Cresce anche il sistema di raccolta (+1,5%) di una filiera tra le più efficienti in Europa. Per migliorare ancora quest’anno per il Consorzio RICREA il focus è sulla Liguria.

Nel 2025 in Italia sono state avviate a riciclo 442.666 tonnellate di imballaggi in acciaio, in crescita dell’1,6% rispetto all’anno precedente. Un risultato che si inserisce in un contesto di forte aumento dell’immesso al consumo, salito del 10,6% a 538.726 tonnellate.

I dati preliminari diffusi da RICREA, il Consorzio Nazionale per il Recupero e il Riciclo degli Imballaggi in Acciaio, uno dei 7 consorzi di filiera del Sistema CONAI, evidenziano una filiera che continua a crescere in termini di volumi complessivi, con un sistema di raccolta che ha raggiunto lo scorso anno 511.852 tonnellate (+1,5%).

L’incremento significativo dell’immesso al consumo ha inciso sul tasso percentuale di riciclo, che si attesta all’82,2%, mantenendo l’Italia a un livello superiore all’obiettivo dell’80% richiesto per il 2030 dall’Unione Europea.

Anche sul fronte dei cittadini il contributo resta decisivo: la raccolta differenziata degli imballaggi in acciaio, come barattoli e scatolette, bombolette spray, tappi corona, capsule, scatole fantasia, latte, fusti e fustini, ha raggiunto una media pro-capite di 4,8 kg. Un risultato reso possibile anche grazie all’Accordo Quadro ANCI-CONAI, che attraverso le convenzioni attivate sul territorio sostiene la crescita della raccolta differenziata, oggi estesa a una copertura pari all’89% della popolazione italiana, coinvolgendo oltre 52,7 milioni di abitanti (+2%).

“L’Italia si conferma un modello avanzato ed efficace di economia circolare, in cui la collaborazione tra cittadini, istituzioni e filiera consente di raggiungere risultati sempre più solidi e strutturali. Il superamento dell’obiettivo europeo già oggi dimostra la maturità del sistema e la sua capacità di continuare a crescere in modo stabile. Il nostro impegno è quello di consolidare ulteriormente questi risultati, rafforzando la qualità della raccolta e la consapevolezza del valore degli imballaggi in acciaio come materiale permanente che si ricicla al 100% e all’infinito” ha dichiarato Federico Fusari, Direttore Generale di RICREA.

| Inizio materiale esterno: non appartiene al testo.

Lemma iter_shr_1_m n r :
  0 <= shr_m r -> shr_m (iter_pos shr_1 n r) = shr_m r / 2 ^ Z.pos n.
Proof.
  revert r. induction n as [n IH|n IH|]; intros r Hr; cbn [iter_pos].
  - assert (0 <= shr_m (shr_1 r)) as H1 by (rewrite shr_1_m by done; zlia).
    assert (0 <= shr_m (iter_pos shr_1 n (shr_1 r))) as H2
      by (rewrite IH by done; apply Z.div_pos; lia).
    rewrite !IH, shr_1_m by done. rewrite !Z.div_div by lia. f_equal.
    replace (Z.pos n~1) with (1 + Z.pos n + Z.pos n) by lia.
    rewrite !Z.pow_add_r by lia. lia.
  - assert (0 <= shr_m (iter_pos shr_1 n r)) as H2
      by (rewrite IH by done; apply Z.div_pos; lia).
    rewrite !IH by done. rewrite Z.div_div by lia. f_equal.
    rewrite <- Z.pow_add_r by lia. f_equal. lia.
  - by rewrite shr_1_m.
Qed.

Lemma shr_fexp_spec m e l :
  0 <= m ->
  let r := shr_fexp 53 1024 m e l in
  let e' := Z.max e (fexp 53 1024 (Zdigits2 m + e)) in
  r.2 = e' /\ shr_m r.1 = m / 2 ^ (e' - e).
Proof.
  intros Hm. unfold shr_fexp, shr. cbn zeta.
  assert (shr_m (shr_record_of_loc m l) = m) as H0 by (by destruct l as [|[]]).
  set (f := fexp 53 1024 (Zdigits2 m + e)).
  destruct (f - e) as [|p|p] eqn:E; cbn [fst snd].
  - replace (Z.max e f) with e by lia. rewrite H0, Z.sub_diag, Z.div_1_r. done.
  - rewrite iter_shr_1_m, H0 by (by rewrite H0). rewrite <- E. split; [lia|].
    f_equal. f_equal. lia.
  - replace (Z.max e f) with e by lia. rewrite H0, Z.sub_diag, Z.div_1_r. done.
Qed.

Lemma Zdigits2_pos m : 0 < m -> Zdigits2 m = Z.log2 m + 1.
Proof. destruct m as [|p|p]; [done| |done]. intros _. apply digits2_pos_log2. Qed.

Lemma fexp_53 x : -1000 <= x -> fexp 53 1024 x = x - 53.
Proof. unfold fexp, emin. lia. Qed.

(** Shifting a number right by fewer bits than it has leaves it positive, with
    its length reduced by the shift. *)
Lemma shift_log2 m n : 0 < m -> 0 <= n <= Z.log2 m ->
  0 < m / 2 ^ n /\ Z.log2 (m / 2 ^ n) = Z.log2 m - n.
Proof.
  intros Hm Hn. rewrite <- Z.shiftr_div_pow2 by lia. split.
  - rewrite Z.shiftr_div_pow2 by lia. apply Z.div_str_pos.
    pose proof (Z.log2_spec m Hm). pose proof (Z.pow_le_mono_r 2 n (Z.log2 m)). lia.
  - rewrite Z.log2_shiftr by lia. lia.
Qed.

Grazie alle 442.666 tonnellate di imballaggi in acciaio avviate al riciclo in Italia nel 2025, si è ottenuto un risparmio di 2,85 TWh di energia primaria, e si è evitato l’utilizzo di 500.000 tonnellate di materiale primario con la dispersione di 868.000 tonnellate di CO2 equivalente (dati RICREA preconsuntivi 2025 su elaborazioni LCC Conai).Il percorso di RICREA si inserisce in un impegno più ampio di promozione della cultura del riciclo e della circolarità dei materiali, attraverso iniziative di sensibilizzazione e progetti educativi che coinvolgono territori, istituzioni e cittadini, con l’obiettivo di rafforzare la consapevolezza sull’importanza della corretta gestione dei rifiuti e sul valore degli imballaggi in acciaio come risorsa permanente. Questo impegno si è evoluto in una nuova impostazione strategica che prevede, ogni anno, un focus dedicato a una specifica regione italiana, con l’attivazione di iniziative mirate sul territorio. Il primo anno ha visto protagonista la Liguria, dove sono stati realizzati due progetti: Ricrea Steel Challenge, che ha portato nelle scuole un percorso innovativo dedicato al riciclo degli imballaggi in acciaio e la campagna di comunicazione territoriale “La raccolta differenziata è un gioco di squadra”, promossa da Amiu Genova e CONAI insieme ai Consorzi di filiera, con il fine di rafforzare il coinvolgimento attivo dei cittadini e diffondere comportamenti corretti nella gestione dei rifiuti. Due iniziative diverse ma profondamente complementari, accomunate da un approccio condiviso che punta a trasformare la sostenibilità in un’esperienza concreta, partecipata e quotidiana.

In questo contesto, il Friuli Venezia Giulia si distingue per performance particolarmente virtuose: la raccolta pro capite di imballaggi in acciaio si attesta infatti a 5 kg per abitante all’anno, un valore superiore alla media nazionale pari a 4,8 kg/abitante/anno. Un risultato che conferma l’efficacia del sistema locale di raccolta e la partecipazione attiva dei cittadini alla filiera del riciclo.